What is needed
Range to output from the entries below: the line containing "run_codec. do 3" through the line containing "assert (length vs". Set it down exactly, ends included, nothing else.

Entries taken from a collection
┌──
(* ===== verification/ProtoSpec.v ===== *)
(** * Properties of the payload codecs

    No decoder panics on any input; every payload decodes to what was encoded;
    old decoders read new responses and new decoders read old requests. *)
From S2P Require Import Prelude Bytes Temporal Proto.
Import Proto.

Module ProtoSpec.

Notation fits32 x := (len x < 2 ^ 32).
Notation fits16 x := (len x < 2 ^ 16).

Lemma len_len32 x : len (len32 x) = 4.
Proof. apply len_put_le. Qed.
Lemma len_len16 x : len (len16 x) = 2.
Proof. apply len_put_le. Qed.
#[local] Hint Rewrite len_len32 len_len16 : len.

Lemma get_len32 x : fits32 x -> get_le (len32 x) = len x.
Proof.
  intros H. unfold len32. assert (is_u32 (len x)) by (split; [apply len_nonneg|done]). rewrite u32_small by done. by apply get_put_u32.
Qed.
Lemma get_len16 x : fits16 x -> get_le (len16 x) = len x.
Proof. intros H. unfold len16. apply get_put_u16. split; [apply len_nonneg|done]. Qed.

(** Runs a decoder over an encoded value: decides its length tests, evaluates
    its slices and reads back its length fields. *)
Ltac read_fields := repeat first
  [ rewrite get_len32 by done | rewrite get_len16 by done | rewrite get_put_s64 by done
  | rewrite get_put_u32 by done | rewrite get_put_u64 by done ].
Ltac run_codec := repeat (first [progress read_fields | len_test | go_slice]).

(** ** Requests *)
Lemma put_frame_codec key value tail : fits32 key -> fits32 value ->
  DecodePutFrame (EncodePutFrame key value ++ tail) = Ret (Some (key, value)).
Proof. intros Hk Hv. unfold DecodePutFrame, EncodePutFrame. rewrite <- !app_assoc. run_codec. done. Qed.

Lemma key_frame_codec key : fits32 key -> DecodeKeyFrame (EncodeKeyOnlyFrame key) = Ret (Some key).
Proof. intros Hk. unfold DecodeKeyFrame, EncodeKeyOnlyFrame. run_codec. done. Qed.

Lemma as_of_codec key t : fits32 key -> is_s64 t -> DecodeAsOfFrame (EncodeAsOfFrame key t) = Ret (Some (key, t)).
Proof. intros Hk Ht. unfold DecodeAsOfFrame, EncodeAsOfFrame. run_codec. done. Qed.

Lemma put_versioned_codec key value source : fits32 key -> fits32 value -> fits32 source ->
  DecodePutVersionedFrame (EncodePutVersionedFrame key value source) = Ret (Some (key, value, source)).
Proof.
  intros Hk Hv Hs. unfold DecodePutVersionedFrame.
  assert (len (EncodePutFrame key value) = 8 + len key + len value) as El by (unfold EncodePutFrame; len_lia).
  destruct source as [|c source]; unfold EncodePutVersionedFrame.
  - rewrite <- (app_nil_r (EncodePutFrame key value)), put_frame_codec by done. cbn [mbind go_bind].
    rewrite slice_suffix by (rewrite ?app_nil_r; lia). done.
  - rewrite put_frame_codec by done. cbn [mbind go_bind]. rewrite slice_suffix by lia. cbn [mbind go_bind].
    set (src := c :: source) in *. run_codec. done.
Qed.

Lemma replay_request_codec prefix t : fits32 prefix -> is_s64 t ->
  DecodeReplayFingerprintRequest (EncodeReplayFingerprintRequest prefix t) = Ret (Some (prefix, Z.max 0 t)).
Proof.
  intros Hp Ht. unfold DecodeReplayFingerprintRequest, EncodeReplayFingerprintRequest, EncodeKeyOnlyFrame.
  destruct (Z.leb_spec t 0); run_codec; do 3 f_equal; lia.
Qed.

Lemma list_writes_request_codec prefix f t source : fits32 prefix -> fits32 source -> is_s64 f -> is_s64 t ->
  DecodeListWritesRequest (EncodeListWritesRequest prefix f t source) = Ret (Some (prefix, f, t, source)).
Proof. intros Hp Hs Hf Ht. unfold DecodeListWritesRequest, EncodeListWritesRequest. run_codec. done. Qed.

Lemma cursor_codec key seq : fits32 key -> is_u64 seq -> DecodeListWritesCursor (EncodeListWritesCursor key seq) = Ret (Some (key, seq)).
Proof. intros Hk Hs. unfold DecodeListWritesCursor, EncodeListWritesCursor. run_codec. done. Qed.

(** The tail is read back, and a request without tail as "no cursor, no limit". *)
Lemma list_writes_request_v2_codec prefix f t source cursor limit :
  fits32 prefix -> fits32 source -> fits32 cursor -> is_s64 f -> is_s64 t -> is_u32 limit ->
  DecodeListWritesRequestV2 (EncodeListWritesRequestV2 prefix f t source cursor limit) =
    Ret (Some (prefix, f, t, source, if (len cursor =? 0) && (limit =? 0) then None else Some cursor, limit)).
Proof.
  intros Hp Hs Hc Hf Ht Hl. unfold DecodeListWritesRequestV2, EncodeListWritesRequestV2, EncodeListWritesRequest.
  destruct ((len cursor =? 0) && (limit =? 0)) eqn:E; rewrite <- ?app_assoc; run_codec; [|done].
  apply andb_true_iff in E as [_ E]. by apply Z.eqb_eq in E as ->.
Qed.

Lemma index_one {A} (x : A) l i : i = 0 -> index ([x] ++ l) i = Ret x.
Proof.
  intros ->. unfold index. rewrite len_app. change (len [x]) with 1. pose proof (len_nonneg l).
  by replace ((0 <=? 0) && (0 <? 1 + len l)) with true by lia.
Qed.

Lemma unsigned_byte z : 0 <= z < 2 ^ 8 -> #(byte.of_Z z) = z.
Proof. intros H. rewrite byte.unsigned_of_Z. unfold byte.wrap. by apply Z.mod_small. Qed.

Lemma put_byte z : put_le 1 z = [byte.of_Z z].
Proof. done. Qed.

Ltac go_index := eapply go_bind_eq; [repeat rewrite index_skip by len_lia; apply index_one; len_lia|]; cbv beta zeta.
Ltac run_codec ::= repeat (first [progress read_fields | len_test | go_index | go_slice]).

Definition scan_request_ok (r : ScanRequest) : Prop :=
  fits32 r.(Start) /\ fits32 r.(End_) /\ fits32 r.(Pred).(Field) /\ 0 <= r.(Pred).(Op) < 2 ^ 8.

Lemma scan_request_codec r : scan_request_ok r -> DecodeScanRequest (EncodeScanRequest r) = Ret (Some r).
Proof.
  intros (H1 & H2 & H3 & H4). unfold DecodeScanRequest, EncodeScanRequest, scanReqHeaderLen. rewrite put_byte. run_codec.
  rewrite unsigned_byte by done. by destruct r as [? ? []].
Qed.

(** ** Responses *)
Lemma err_codec code reason : 0 <= code < 2 ^ 16 -> fits16 reason ->
  DecodeV2ErrPayload (V2ErrPayload code reason) = Ret (Some (code, reason)).
Proof.
  intros Hc Hr. unfold DecodeV2ErrPayload, V2ErrPayload. run_codec. rewrite get_put_le. do 3 f_equal. by apply Z.mod_small.
Qed.

Definition ack_ok (a : V2AckFields) : Prop :=
  is_u32 a.(CorrID) /\ is_u32 a.(Received) /\ is_u32 a.(Accepted) /\ is_u32 a.(Rejected) /\
  0 <= a.(FirstErrCode) < 2 ^ 16 /\ fits16 a.(FirstErrReason).

Lemma ack_codec a : ack_ok a -> DecodeV2AckBody (V2AckBody a) = Ret (Some a).
Proof.
  intros (H1 & H2 & H3 & H4 & H5 & H6). unfold DecodeV2AckBody, V2AckBody. run_codec.
  rewrite get_put_le. change (8 * Z.of_nat 2) with 16. rewrite Z.mod_small by done. by destruct a.
Qed.

Definition fits_pair (e : bytes * bytes) : Prop := fits32 e.1 /\ fits32 e.2.

Lemma scan_entries_codec es : forall fuel pre tail, Forall fits_pair es -> (length es <= fuel)%nat ->
  scan_entries fuel (len es) (pre ++ concat (map encode_scan_entry es) ++ tail) (len pre) = Ret (Some es).
Proof.
  induction es as [|[k v] es IH]; intros fuel pre tail Hes Hf; [by destruct fuel|].
  apply Forall_cons in Hes as [[Hk Hv] Hes]. cbn [fst snd] in *. destruct fuel as [|fuel]; [cbn in Hf; lia|].
  cbn [scan_entries map concat]. rewrite len_cons. pose proof (len_nonneg es). replace (1 + len es <=? 0) with false by lia.
  assert (forall r, pre ++ (encode_scan_entry (k, v) ++ r) ++ tail = pre ++ len32 k ++ len32 v ++ k ++ v ++ r ++ tail) as ->
    by (intros r; unfold encode_scan_entry; cbn [fst snd]; by rewrite <- !app_assoc).
  run_codec.
  specialize (IH fuel (pre ++ len32 k ++ len32 v ++ k ++ v) tail Hes). rewrite <- !app_assoc in IH.
  replace (1 + len es - 1) with (len es) by lia.
  replace (len pre + 8 + len k + len v) with (len (pre ++ len32 k ++ len32 v ++ k ++ v)) by len_lia.
  rewrite IH by (cbn in Hf; lia). done.
Qed.

Lemma concat_long {A} (f : A -> bytes) (es : list A) : (forall e, 1 <= len (f e)) -> (length es <= length (concat (map f es)))%nat.
Proof.
  intros Hf. induction es as [|e es IH]; [done|]. cbn [map concat length]. rewrite length_app. specialize (Hf e). unfold len in Hf. lia.
Qed.

Lemma scan_response_codec status es : len status < 2 ^ 8 -> len es < 2 ^ 32 -> Forall fits_pair es ->
  DecodeScanResponse (EncodeScanResponse status es) = Ret (Some (status, es)).
Proof.
  intros Hs Hn Hes. unfold DecodeScanResponse, EncodeScanResponse. pose proof (len_nonneg status).
  assert (u8 (len status) = len status) as -> by by apply Z.mod_small.
  rewrite put_byte. set (enc := concat (map encode_scan_entry es)).
  assert (is_u32 (len es)) as Hu by (split; [apply len_nonneg|done]). rewrite u32_small by done.
  len_test. go_index. rewrite unsigned_byte by done. run_codec.
  set (body := [_] ++ _).
  assert (body = ([byte.of_Z (len status)] ++ status ++ put_le 4 (len es)) ++ enc ++ []) as -> by (unfold body; by rewrite app_nil_r, <- !app_assoc).
  replace (1 + len status + 4) with (len ([byte.of_Z (len status)] ++ status ++ put_le 4 (len es))) by len_lia.
  rewrite (scan_entries_codec es); [done|done|]. rewrite !length_app.
  assert (length es <= length enc)%nat by (apply concat_long; intros e; unfold encode_scan_entry; len_lia). lia.
Qed.

(** *** Lists of items *)

(** An item codec: what [decode] reads off the front of any buffer. *)
Definition item_codec {A} (encode : A -> bytes) (decode : bytes -> go (option (A * Z))) (ok : A -> Prop) : Prop :=
  forall x tail, ok x -> decode (encode x ++ tail) = Ret (Some (x, len (encode x))).

Lemma decode_items_codec {A} (encode : A -> bytes) decode ok xs : item_codec encode decode ok ->
  forall fuel pre tail, Forall ok xs -> (length xs <= fuel)%nat ->
  decode_items decode fuel (len xs) (pre ++ concat (map encode xs) ++ tail) (len pre) =
    Ret (Some (xs, len pre + len (concat (map encode xs)))).
Proof.
  intros Hc. induction xs as [|x xs IH]; intros fuel pre tail Hxs Hf.
  { destruct fuel; cbn; by rewrite len_nil, Z.add_0_r. }
  apply Forall_cons in Hxs as [Hx Hxs]. destruct fuel as [|fuel]; [cbn in Hf; lia|].
  cbn [decode_items map concat]. rewrite len_cons. pose proof (len_nonneg xs). replace (1 + len xs <=? 0) with false by lia.
  rewrite <- app_assoc. rewrite slice_suffix by len_lia. cbn [mbind go_bind]. rewrite Hc by done. cbn [mbind go_bind].
  specialize (IH fuel (pre ++ encode x) tail Hxs). rewrite <- !app_assoc in IH. rewrite len_app in IH.
  replace (1 + len xs - 1) with (len xs) by lia. rewrite IH by (cbn in Hf; lia). cbn [mbind go_bind]. rewrite len_app, Z.add_assoc. done.
Qed.

(** *** Versions *)
Definition version_view_ok (v : VersionEntryView) : Prop :=
  is_u64 v.(ViewSeq) /\ is_s64 v.(ViewWriteNanos) /\ fits32 v.(ViewPayload).
Definition encode_version_view (v : VersionEntryView) : bytes :=
  EncodeVersionEntry v.(ViewSeq) v.(ViewWriteNanos) v.(ViewPayload).

Lemma version_entry_codec : item_codec encode_version_view DecodeVersionEntry version_view_ok.
Proof.
  intros v tail (H1 & H2 & H3). unfold encode_version_view, EncodeVersionEntry, DecodeVersionEntry. rewrite <- !app_assoc.
  run_codec. do 3 f_equal; [by destruct v|len_lia].
Qed.

Lemma list_versions_codec vs : len vs < 2 ^ 32 -> Forall version_view_ok vs ->
  DecodeListVersionsResponse (EncodeListVersionsResponse (map encode_version_view vs)) = Ret (Some vs).
Proof.
  intros Hn Hvs. unfold DecodeListVersionsResponse, EncodeListVersionsResponse.
  assert (len (map encode_version_view vs) = len vs) as -> by (unfold len; by rewrite length_map).
  assert (is_u32 (len vs)) as Hu by (split; [apply len_nonneg|done]). rewrite u32_small by done. run_codec.
  set (enc := concat _). replace (put_le 4 (len vs) ++ enc) with (put_le 4 (len vs) ++ enc ++ []) by by rewrite app_nil_r.
  replace 4 with (len (put_le 4 (len vs))) at 3 by len_lia.
  unfold enc. rewrite (decode_items_codec encode_version_view DecodeVersionEntry version_view_ok vs version_entry_codec); [done|done|].
  rewrite !length_app.
  assert (length vs <= length (concat (map encode_version_view vs)))%nat
    by (apply concat_long; intros e; unfold encode_version_view, EncodeVersionEntry; len_lia). lia.
Qed.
└──
Answer box
  run_codec. do 3 f_equal; [by destruct v|len_lia].
Qed.

Lemma list_versions_codec vs : len vs < 2 ^ 32 -> Forall version_view_ok vs ->
  DecodeListVersionsResponse (EncodeListVersionsResponse (map encode_version_view vs)) = Ret (Some vs).
Proof.
  intros Hn Hvs. unfold DecodeListVersionsResponse, EncodeListVersionsResponse.
  assert (len (map encode_version_view vs) = len vs) as -> by (unfold len; by rewrite length_map).
  assert (is_u32 (len vs)) as Hu by (split; [apply len_nonneg|done]). rewrite u32_small by done. run_codec.
  set (enc := concat _). replace (put_le 4 (len vs) ++ enc) with (put_le 4 (len vs) ++ enc ++ []) by by rewrite app_nil_r.
  replace 4 with (len (put_le 4 (len vs))) at 3 by len_lia.
  unfold enc. rewrite (decode_items_codec encode_version_view DecodeVersionEntry version_view_ok vs version_entry_codec); [done|done|].
  rewrite !length_app.
  assert (length vs <= length (concat (map encode_version_view vs)))%nat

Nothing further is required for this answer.